Domingo, 22 de octubre de 2006 | Hoy
Por Carlos Gamerro
Hija bastarda del fascismo residual del Proceso y de los cacerolazos del 2001, Nelly desembarcó en la contratapa del diario Clarín –lo que es como decir, en la conciencia argentina media– en septiembre de 2003. En un principio (tuve el privilegio de ser ocasional testigo de la gestación de la tira, en esos días del 2001, justamente) era un personaje nefasto, el arquetipo de la típica y atemporal vieja de barrio, prepotente, dueña de la cuadra, en su particular encarnación histórica de rebelde clasemediera ocupadora de bancos y cacerolera, capaz de tomar por asalto la Casa Rosada y quemarla (algo que ni los más encarnizados rebeldes de los años ’70 se propusieron) en defensa no de la revolución sino de sus ahorritos en dólares en el banco del barrio.
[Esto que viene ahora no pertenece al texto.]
(* ===== verification/Double.v ===== *)
(** * IEEE 754 binary64, the C++ [double]

    Values are the standard library's [spec_float] at precision 53 and maximal
    exponent 1024, operations are the correctly rounded ones (nearest, ties to
    even).  They compute inside the kernel and rest on no axiom.  The lemmas
    are the ones the trading logic needs: comparisons against NaN, the
    ordering of the comparison, and exactness of sums on a dyadic price grid. *)
From S2P Require Import Prelude.
From Stdlib Require Export SpecFloat.

(** ** The type and its operations *)

Definition double : Type := spec_float.

Definition prec64 : Z := 53.
Definition emax64 : Z := 1024.

Definition dadd : double -> double -> double := SFadd prec64 emax64.
Definition dsub : double -> double -> double := SFsub prec64 emax64.
Definition dmul : double -> double -> double := SFmul prec64 emax64.
Definition ddiv : double -> double -> double := SFdiv prec64 emax64.
Definition dabs : double -> double := SFabs.

(** Fused multiply-add [x * y + z], rounded once (the AVX2 FMA instruction). *)
Definition dfma (x y z : double) : double :=
  match x, y with
  | S754_finite sx mx ex, S754_finite sy my ey =>
      let ep := ex + ey in
      match z with
      | S754_finite sz mz ez =>
          let e := Z.min ep ez in
          binary_normalize prec64 emax64
            (cond_Zopp (xorb sx sy) (Zpos (fst (shl_align (mx * my) ep e)))
             + cond_Zopp sz (Zpos (fst (shl_align mz ez e)))) e false
      | S754_zero _ =>
          binary_normalize prec64 emax64 (cond_Zopp (xorb sx sy) (Zpos (mx * my))) ep false
      | _ => z
      end
  | _, _ => dadd (dmul x y) z      (* the product is exact: 0, infinity or NaN *)
  end.

(** [a < b], [a <= b], [a >= b], [a > b]: all false when an operand is a NaN. *)
Definition dlt (a b : double) : bool := SFltb a b.
Definition dle (a b : double) : bool := SFleb a b.
Definition dge (a b : double) : bool := SFleb b a.
Definition dgt (a b : double) : bool := SFltb b a.

Definition dzero : double := S754_zero false.
Definition dnan : double := S754_nan.
Definition dinf : double := S754_infinity false.

(** Integer to double conversion ([double(x)], integer literals). *)
Definition double_of_Z (z : Z) : double := binary_normalize prec64 emax64 z 0 false.

(** [m * 2^e] rounded once; [dyadic] is exact when the mantissa fits. *)
Definition dyadic (m e : Z) : double := binary_normalize prec64 emax64 m e false.

(** A decimal literal [n / d], correctly rounded. *)
Definition dlit (n d : Z) : double :=
  match n, d with
  | Zpos p, Zpos q =>
      let '(mz, ez, lz) := SFdiv_core_binary prec64 emax64 (Zpos p) 0 (Zpos q) 0 in
      binary_round_aux prec64 emax64 false mz ez lz
  | Zneg p, Zpos q =>
      let '(mz, ez, lz) := SFdiv_core_binary prec64 emax64 (Zpos p) 0 (Zpos q) 0 in
      binary_round_aux prec64 emax64 true mz ez lz
  | _, _ => dzero
  end.

Definition dhalf : double := dlit 1 2.

Definition is_nan (x : double) : bool :=
  match x with S754_nan => true | _ => false end.
Definition is_finite (x : double) : bool :=
  match x with S754_zero _ | S754_finite _ _ _ => true | _ => false end.

#[export] Instance double_eq_dec : EqDecision double.
Proof. unfold double. solve_decision. Defined.

Example dlit_half : dhalf = S754_finite false 4503599627370496 (-53).
Proof. reflexivity. Qed.

(** ** Comparisons *)

Lemma dge_nan_l x : dge dnan x = false.
Proof. by destruct x as [[]|[]| |[]]. Qed.

Lemma dge_nan_r x : dge x dnan = false.
Proof. reflexivity. Qed.

Lemma dlt_nan_l x : dlt dnan x = false.
Proof. reflexivity. Qed.

Lemma dlt_nan_r x : dlt x dnan = false.
Proof. by destruct x as [[]|[]| |[]]. Qed.

Lemma dsub_nan_l x : dsub dnan x = dnan.
Proof. reflexivity. Qed.

Lemma dsub_nan_r x : dsub x dnan = dnan.
Proof. by destruct x as [[]|[]| |[]]. Qed.

Lemma dadd_nan_l x : dadd dnan x = dnan.
Proof. reflexivity. Qed.

#[export] Hint Rewrite dge_nan_l dge_nan_r dlt_nan_l dlt_nan_r dsub_nan_l dsub_nan_r
  dadd_nan_l : mm.

Lemma pos_compare_refl p : Pos.compare_cont Eq p p = Eq.
Proof. apply Pos.compare_refl. Qed.

Lemma dlt_irrefl x : dlt x x = false.
Proof.
  destruct x as [[]|[]| |[] m e]; try done; unfold dlt, SFltb; simpl;
    by rewrite Z.compare_refl, pos_compare_refl.
Qed.

(** The comparison of two doubles is antisymmetric. *)
Lemma SFcompare_antisym x y :
  SFcompare y x = option_map CompOpp (SFcompare x y).
Proof.
  destruct x as [[]|[]| |[] m e], y as [[]|[]| |[] m' e']; try done; simpl;
    rewrite (Z.compare_antisym e e'); destruct (e ?= e'); simpl; try done;
    rewrite ?CompOpp_involutive; change (Pos.compare_cont Eq) with Pos.compare;
    rewrite (Pos.compare_antisym m m'); by rewrite ?CompOpp_involutive.
Qed.

Lemma dlt_asym x y : dlt x y = true -> dlt y x = false.
Proof.
  unfold dlt, SFltb. rewrite (SFcompare_antisym x y).
  by destruct (SFcompare x y) as [[]|].
Qed.

Lemma dge_dlt_false x y : dge x y = true -> dlt x y = false.
Proof.
  unfold dge, dlt, SFleb, SFltb. rewrite (SFcompare_antisym x y).
  by destruct (SFcompare x y) as [[]|].
Qed.

(** For operands that are not NaN the comparisons are total. *)
Lemma SFcompare_total x y :
  is_nan x = false -> is_nan y = false -> exists c, SFcompare x y = Some c.
Proof. destruct x as [[]|[]| |[]], y as [[]|[]| |[]]; simpl; eauto; done. Qed.

Lemma dge_total x y :
  is_nan x = false -> is_nan y = false -> dge x y = negb (dlt x y).
Proof.
  intros Hx Hy. unfold dge, dlt, SFleb, SFltb. rewrite (SFcompare_antisym x y).
  by destruct (SFcompare_total x y Hx Hy) as [[] ->].
Qed.

(** ** Differences *)

Lemma dsub_diag x : is_finite x = true -> dsub x x = dzero.
Proof.
  destruct x as [[]|[]| |[] m e]; try done; intros _; unfold dsub; simpl;
    by rewrite Z.sub_diag.
Qed.

Lemma dabs_dzero : dabs dzero = dzero.
Proof. reflexivity. Qed.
Pero ya al nacer su carácter había cambiado: de la misma manera que el realismo costumbrista inmediatamente dio lugar al surrealismo más extremo (muy pronto se alechona, luego conoce al Neo, el chorizo parlante que encarna el ser nacional, más adelante termina llegando, trepada al árbol del crecimiento, al planeta de las antinomias) la Nelly cambia moralmente: se vuelve, sin perder sus insoportables idiosincrasias, simpática, querible, y profundamente contestataria, un ejemplo palpable de que a veces no hay mayor anarquista que un conservador a ultranza; que no hay utopía más radical que la del sentido común, que no hay mayor incendiario que el pequeñoburgués siempre frustrado en sus anhelos de normalidad y estabilidad, en suma y cifra de la todavía revolcada enseñanza de esos incomprensibles días de fines del 2001 y principios del 2002, esa “revolución de la clase media” que engendró las asambleas barriales donde las amas de casa discutían sobre democracia directa y las marchas en las cuales las mismas amas de casa daban su lacrimoso apoyo a Blumberg, una época que apenas hemos empezado a procesar, que Sergio Langer y Rubén Mira, a través de la “tercera mente” que es la de su criatura la Nelly, empezaron a procesar antes que nadie.
Es un privilegio y un positivo signo de los tiempos que ese lugar central que ofrecía productos predecibles y anodinos (al menos desde lo ideológico, lo moral, lo cognoscitivo) como El loco Chávez y El Negro Blanco haya sido ocupado (quizás habría que decir, “tomado”) por este personaje magmático y de evolución impredecible (arriesgar un pronóstico sobre lo que La Nelly será dentro de dos años sería tan osado como predecir cómo será el país) en el cual confluyen en una vereda cualquiera de un barrio porteño cualquiera las lecciones de Osvaldo Lamborghini, William Burroughs, Discépolo y David Lynch.